Il modo di pensare l’artwork attraverso i decenni

La sostanziale differenza tra le copertine d’un tempo e quelle attuali risiede in concetti legati alla fotografia. Stando a ciò, un’immagine d’impatto avrà maggior probabilità di successo se basata su pochi elementi composti con criterio. Vi sono delle dritte generali che non debbono esser fraintese per regole di valore assoluto, come quella dei terzi o della spartizione in spazi eguali nel caso si vogliano esaltare dei riflessi. Inoltre un numero di elementi dispari (e non pari) è molto spesso indicato come funzionale all’immagine: mi sono sempre domandato il perché, e neanche una volta ho avuto modo di constatare che fosse dimostrabile il contrario. Detto questo, negli anni Settanta e Ottanta, al netto di pop-art e immagini che si tuffavano nella grafica figlia di quei tempi, le generalità “minimali” della fotografia furono generalmente più rispettate che in futuro nel senso stretto della sempiterna dicitura less is more.

Black-Sabbath

Pensate a un’immagine iconica ma comunque piuttosto caotica del periodo in analisi: Black Sabbath del 1970. Non ha dettaglio, presenta una dominante fredda quasi disturbante e, nel suo trambusto di vegetazione (in primo piano, a coprire il soggetto e sulla facciata della casa, che sembra venirne gradualmente divorata), riesce ugualmente a delineare i tre elementi principali. La donna misteriosa, la suddetta casa e il contesto del bosco che isola il tutto e aggiunge mistero. È proprio il presunto bosco ad aggiungere forza all’immagine.

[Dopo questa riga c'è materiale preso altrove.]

(** The index is stored: the value belongs to the ring. *)
Lemma publish_inv s rest v : inv_at s rest -> ppc s = PPublish v -> inv_at (set_ppc (set_write s v) PNotify) (rest ++ [v]).
Proof.
  intros [H1 H2 H3 H4 H5 H6 H7 H8] E. rewrite E in *. split; cbn; try done.
  - by rewrite !fmap_app, H1, <- app_assoc.
  - rewrite length_app. cbn. lia.
  - rewrite next_mod, H4, Nat.Div0.add_mod_idemp_l, length_app, Nat.add_assoc. done.
  - intros i Hi. rewrite H6 by done. unfold expected. cbn [constructed]. rewrite length_app. cbn [length].
    destruct ((i =? 0) && has_taken (cpc s)); [done|]. destruct (Nat.ltb_spec i (length rest)).
    + destruct (Nat.ltb_spec i (length rest + 1)); [|lia]. by rewrite lookup_app_l.
    + destruct (Nat.eqb_spec i (length rest)) as [->|Hne].
      * destruct (Nat.ltb_spec (length rest) (length rest + 1)); [|lia]. by rewrite list_lookup_middle.
      * destruct (Nat.ltb_spec i (length rest + 1)); [lia|]. by destruct (i =? length rest + 1).
  - destruct (cpc s); try done; destruct rest; cbn in *; try done; by destruct H8.
Qed.

(** The oldest value is taken out of its slot. *)
Lemma take_inv s rest k : inv_at s rest -> cpc s = CTake k ->
  inv_at (set_cpc (set_slot s (read_ s) None) (CRelease k (mjoin (buffer_ s !! read_ s)))) rest.
Proof.
  intros [H1 H2 H3 H4 H5 H6 H7 H8] E. rewrite E in *.
  assert (buffer_ s !! read_ s = Some (head rest)) as Hv.
  { specialize (H6 0). rewrite Nat.add_0_r, Nat.mod_small in H6 by done. rewrite H6 by lia. by destruct rest. }
  split; cbn; try done.
  - by rewrite length_insert.
  - intros i Hi. destruct (decide (i = 0)) as [->|Hne].
    + rewrite Nat.add_0_r, Nat.mod_small by done. by rewrite list_lookup_insert_eq by lia.
    + rewrite list_lookup_insert_ne.
      * rewrite H6 by done. unfold expected. by destruct (Nat.eqb_spec i 0).
      * intros Hs. apply Hne. apply (slot_inj (read_ s)); [done|lia|]. rewrite Nat.add_0_r. rewrite <- Hs. symmetry. apply Nat.mod_small. done.
  - split; [done|]. rewrite Hv. done.
Qed.

(** The index is stored: the slot is free. *)
Lemma release_inv s rest k v : inv_at s rest -> cpc s = CRelease k v -> inv_at (set_cpc (set_read s v) (CNotify k v)) (tail rest).
Proof.
  intros [H1 H2 H3 H4 H5 H6 H7 H8] E. rewrite E in *. destruct H8 as [Hr Hv]. destruct rest as [|x rest]; [done|]. cbn in Hv. subst v.
  cbn [length tail] in *. split; cbn; try done.
  - by rewrite H1, <- app_assoc.
  - lia.
  - rewrite next_mod. apply Nat.mod_upper_bound. lia.
  - rewrite H4, slot_next by done. done.
  - intros i Hi. rewrite slot_next by done. destruct (decide (S i = Capacity)) as [Hc|Hc].
    + rewrite Hc. replace ((read_ s + Capacity) mod Capacity) with ((read_ s + 0) mod Capacity).
      2: { rewrite Nat.add_0_r. symmetry. replace (read_ s + Capacity) with (read_ s + 1 * Capacity) by lia. apply Nat.Div0.mod_add. }
      rewrite H6 by lia. cbn. unfold expected. rewrite andb_false_r. destruct (Nat.ltb_spec i (length rest)); [lia|].
      destruct (Nat.eqb_spec i (length rest)); [|done]. destruct (ppc s); done || lia.
    + rewrite H6 by lia. unfold expected. cbn. rewrite andb_false_r. done.
  - destruct (ppc s); done || lia.
  - by rewrite last_snoc.
Qed.

Lemma set_ppc_inv s rest p : inv_at s rest -> constructed p = constructed (ppc s) -> producer_ok (set_ppc s p) rest ->
  inv_at (set_ppc s p) rest.
Proof. intros H E Hp. apply (inv_frame s); try done. apply H. Qed.

Lemma set_cpc_inv s rest c : inv_at s rest -> has_taken c = has_taken (cpc s) -> consumer_ok (set_cpc s c) rest ->
  inv_at (set_cpc s c) rest.
Proof. intros H E Hc. apply (inv_frame s); try done. apply H. Qed.

Lemma set_mu_inv s rest m : inv_at s rest -> inv_at (set_mu s m) rest.
Proof. intros H. by apply (inv_frame s); [| |..|apply H|apply H]. Qed.

Lemma lock_inv t s s' rest : lock t s = Some s' -> inv_at s rest -> inv_at s' rest /\ ppc s' = ppc s /\ cpc s' = cpc s.
Proof. intros ->%lock_ring H. split; [by apply set_mu_inv|done]. Qed.

Lemma notify_empty_ppc s : ppc (notify_not_empty s) = ppc s.
Proof. unfold notify_not_empty. by destruct (cpc s). Qed.

Lemma notify_full_cpc s : cpc (notify_not_full s) = cpc s.
Proof. unfold notify_not_full. by destruct (ppc s). Qed.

Quel luogo si trova nell’Oxfordshire, si raggiunge tranquillamente da una strada e lì attorno vi sono un ampio corso fluviale e un piccolo centro abitato. La fotografia è tuttavia in grado di trasmettere altro, cioè un generale senso di isolamento. Ma non c’è alcun bosco lì, o meglio: il bosco è nei pressi, ma di sicuro non inghiotte la casa della presunta strega.

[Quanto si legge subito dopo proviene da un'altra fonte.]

(** Either the loop comes to its end, with every timer run that was due at [T0],
    or it goes on until the shortest delay has passed. *)
Lemma HandleLoop_ends fuel s T0 :
  timers_ok s -> T0 <= time s.2 -> T0 + d <= time s.2 \/ (due_before (T0 + d) (timer_map_ s.1) < fuel)%nat ->
  exists s' b, HandleLoop invoke fuel (snd <$> head (timer_map_ s.1)) s = Some (s', b) /\ timers_ok s' /\ time s.2 <= time s'.2 /\
    (if b then Forall (fun x => T0 < x.1) (timer_map_ s'.1) else T0 + d <= time s'.2).
Proof.
  revert s. induction fuel as [|fuel IH]; intros s Hok HT Hf.
  { exists s, false. split_and!; try done. destruct Hf; lia. }
  pose proof (now_time s.2) as Hn. destruct (timer_map_ s.1) as [|[t p] l] eqn:Hl.
  { exists s, true. split_and!; try done. by rewrite Hl. }
  change (snd <$> head ((t, p) :: l)) with (Some p). destruct (Z.leb_spec t (now s.2).1) as [Ht|Ht].
  - destruct (HandleLoop_fire fuel s t p l Hok Hl Ht) as (s1 & -> & Hok1 & Htime & _ & _ & Hdue). rewrite Hl in Hdue.
    destruct (IH s1 Hok1) as (s' & b & E & A1 & A2 & A3); [lia| |exists s', b; split_and!; try done; lia].
    destruct (Z.leb_spec (T0 + d) (time s1.2)) as [|Hearly]; [by left|right].
    destruct Hf as [Hf|Hf]; [lia|]. specialize (Hdue (T0 + d) ltac:(lia) ltac:(lia)). lia.
  - rewrite (HandleLoop_stop fuel s t p l Hl Ht). eexists _, true. split; [done|]. cbn [fst snd].
    split; [apply ok_env; [done|lia]|]. split; [lia|]. pose proof (ok_map_sorted s Hok) as Hs. rewrite Hl in Hs |- *.
    apply StronglySorted_cons in Hs as [Hs _]. constructor; [cbn; lia|]. eapply Forall_impl; [exact Hs|]. unfold before. cbn. lia.
Qed.

(** A round, with steps for all timers that wait, and more. *)
Lemma round_ends more s :
  timers_ok s -> exists s' b, HandleTimeout invoke (more + S (length (timer_map_ s.1))) s = Some (s', b) /\ timers_ok s' /\ time s.2 <= time s'.2 /\
    (if b then Forall (fun x => time s.2 < x.1) (timer_map_ s'.1) else time s.2 + d <= time s'.2).
Proof.
  intros Hok. apply (HandleLoop_ends _ s (time s.2) Hok); [lia|]. right.
  pose proof (due_before_le (time s.2 + d) (timer_map_ s.1)). lia.
Qed.

(** Everything a process does with its timers. *)
Inductive reached : State callback -> Prop :=
| reached_new e : reached (construct, e)
| reached_calls s s' : reached s -> calls d None s s' -> reached s'
| reached_round s fuel s' b : reached s -> HandleTimeout invoke fuel s = Some (s', b) -> reached s'.

Lemma reached_env s s' : reached s -> s'.1 = s.1 -> time s.2 <= time s'.2 -> reached s'.
Proof.
  intros Hr E Ht. eapply reached_calls; [exact Hr|]. apply (calls_env _ _ s'.2); [done|]. rewrite <- E, <- surjective_pairing. apply calls_refl.
Qed.

Lemma HandleTimeout_ok fuel s s' b : timers_ok s -> HandleTimeout invoke fuel s = Some (s', b) -> timers_ok s'.
Proof.
  unfold HandleTimeout. revert s. induction fuel as [|fuel IH]; intros s Hok; [by intros [= <- _]|].
  destruct (timer_map_ s.1) as [|[t p] l] eqn:Hl; [by intros [= <- _]|].
  change (snd <$> head ((t, p) :: l)) with (Some p). destruct (Z.leb_spec t (now s.2).1) as [Ht|Ht].
  - destruct (HandleLoop_fire fuel s t p l Hok Hl Ht) as (s1 & -> & Hok1 & _). by apply IH.
  - rewrite (HandleLoop_stop fuel s t p l Hl Ht). intros [= <- _]. pose proof (now_time s.2). apply ok_env; [done|lia].
Qed.

Lemma timers_reached_ok s : reached s -> timers_ok s.
Proof.
  induction 1 as [e|s s' _ IH Hc|s fuel s' b _ IH Hr]; [apply ok_construct| |by eapply HandleTimeout_ok].
  by apply (calls_ok d None s s' ltac:(lia) Hc IH).
Qed.

End Rounds.

(** ** Properties *)

Section Properties.
Context {K : Clock} {L : ClockLaws K} {callback : Type} (d : Z).
Context (invoke : callback -> State callback -> option (State callback)).

(** C38: every timer runs once, in its turn and not before its time.  Whatever
    handlers and callbacks do with the timers -- callbacks that set new timers
    and delete others while the map is being walked included -- each timer ever
    made waits, has run or was deleted, exactly one of the three; those that have
    run did so in the order of their times, and those of the same time in the
    order in which they were made; none ran before its time.  And a round of
    [HandleTimeout] never goes wrong: within as many steps as timers wait it has
    either come to its end, with every timer run or deleted that was due when it
    began, or it has taken as long as the shortest delay that callbacks ask for. *)
Theorem timers_run (s : State callback) :
  0 < d -> TimerCallbacks d invoke -> reached d invoke s ->
  (snd <$> timeline s.1) ++ cancelled s.1 ≡ₚ seq 0 (brk s.1) /\
  StronglySorted before (timeline s.1) /\
  Forall (fun h => due h <= at_ h) (fired s.1) /\
  exists s' ended, HandleTimeout invoke (S (length (timer_map_ s.1))) s = Some (s', ended) /\
    if ended then Forall (fun x => time s.2 < x.1) (timer_map_ s'.1) else time s.2 + d <= time s'.2.
Proof.
  intros Hd C Hr. pose proof (timers_reached_ok d Hd invoke s Hr) as Hok. pose proof Hok as [H1 H2 H3 _ _]. split_and!; try done.
  - eapply Forall_impl; [exact H2|]. cbn. lia.
  - destruct (round_ends d Hd invoke 0 s Hok) as (s' & b & E & _ & _ & H). by exists s', b.
Qed.

End Properties.

(** ** Witnesses *)

(** A clock that is set by hand. *)
#[local] Instance demo_clock : Clock := {| env := Z; now e := (Z.max 0 (Z.min (2 ^ 62 - 1) e), e) |}.

#[local] Instance demo_clock_laws : ClockLaws demo_clock.
Proof. refine {| time := fun e : @env demo_clock => Z.max 0 (Z.min (2 ^ 62 - 1) e) |}; cbn; lia. Defined.

(** A callback that sets the next of [n] timers, ten milliseconds later. *)
Definition demo_invoke (n : nat) (s : State nat) : option (State nat) :=
  match n with O => Some s | S n => Some (AddTimeout 10 n s).2 end.

Lemma demo_callbacks : TimerCallbacks 10 demo_invoke.
Proof.
  intros p [t [|n]] s _; eexists; (split; [done|]); [apply calls_refl|]. eapply calls_add; [|apply calls_refl]. lia.
Qed.

(** Two timers, the second before the first; both are due. *)
Definition demo_timers : State nat := ((AddTimeout 20 0%nat (AddTimeout 30 2%nat (construct, 5)).2).2.1, 50).

Lemma demo_timers_reached : reached 10 demo_invoke demo_timers.
Proof.
  eapply reached_calls; [apply (reached_new _ _ (5 : @env demo_clock))|]. eapply (calls_add _ _ 30 2%nat); [lia|].
  eapply (calls_add _ _ 20 0%nat); [lia|]. apply (calls_env _ _ (50 : @env demo_clock)); [cbn; lia|apply calls_refl].
Qed.

Lemma timers_run_witness : exists s' ended, HandleTimeout demo_invoke 3 demo_timers = Some (s', ended) /\
  timer_map_ demo_timers.1 = [(25, 1%nat); (35, 0%nat)] /\
  if ended then Forall (fun x => 50 < x.1) (timer_map_ s'.1) else 60 <= time s'.2.
Proof.
  destruct (timers_run 10 demo_invoke demo_timers) as (_ & _ & _ & s' & b & H1 & H2).
  - lia.
  - exact demo_callbacks.
  - exact demo_timers_reached.
  - exists s', b. split; [exact H1|]. split; [vm_compute; reflexivity|exact H2].
Defined.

Sono molto appassionato alle copertine degli anni Settanta, perché sono semplici e forniscono una capacità di associazione pressoché istantanea, oltre a stimolare l’immaginazione. Pensate a Stormbringer dei Deep Purple, giusto per non citarne una con le “cinque facce” come assolute protagoniste, e anche perché, per il sottoscritto, è fondamentale soffermarsi su qualcosa con l’amato David Coverdale. Oppure, sempre per restare in tema, pensate a Rising dei Rainbow. Qui, due anni dopo Stormbringer, c’è un’altra immagine piena zeppa di nuvole che, anche se intravista da lontano, finirai per associare a quel titolo. È inconfondibile, è potente, anche se di base una mano che emerge dalle nuvole tenendo in pugno un arcobaleno è una delle cose più sbagliate che potrebbero venirti in mente. Per una vita ripenserai a Rising avendo ben in mente Tarot WomanStargazer e quella precisa immagine.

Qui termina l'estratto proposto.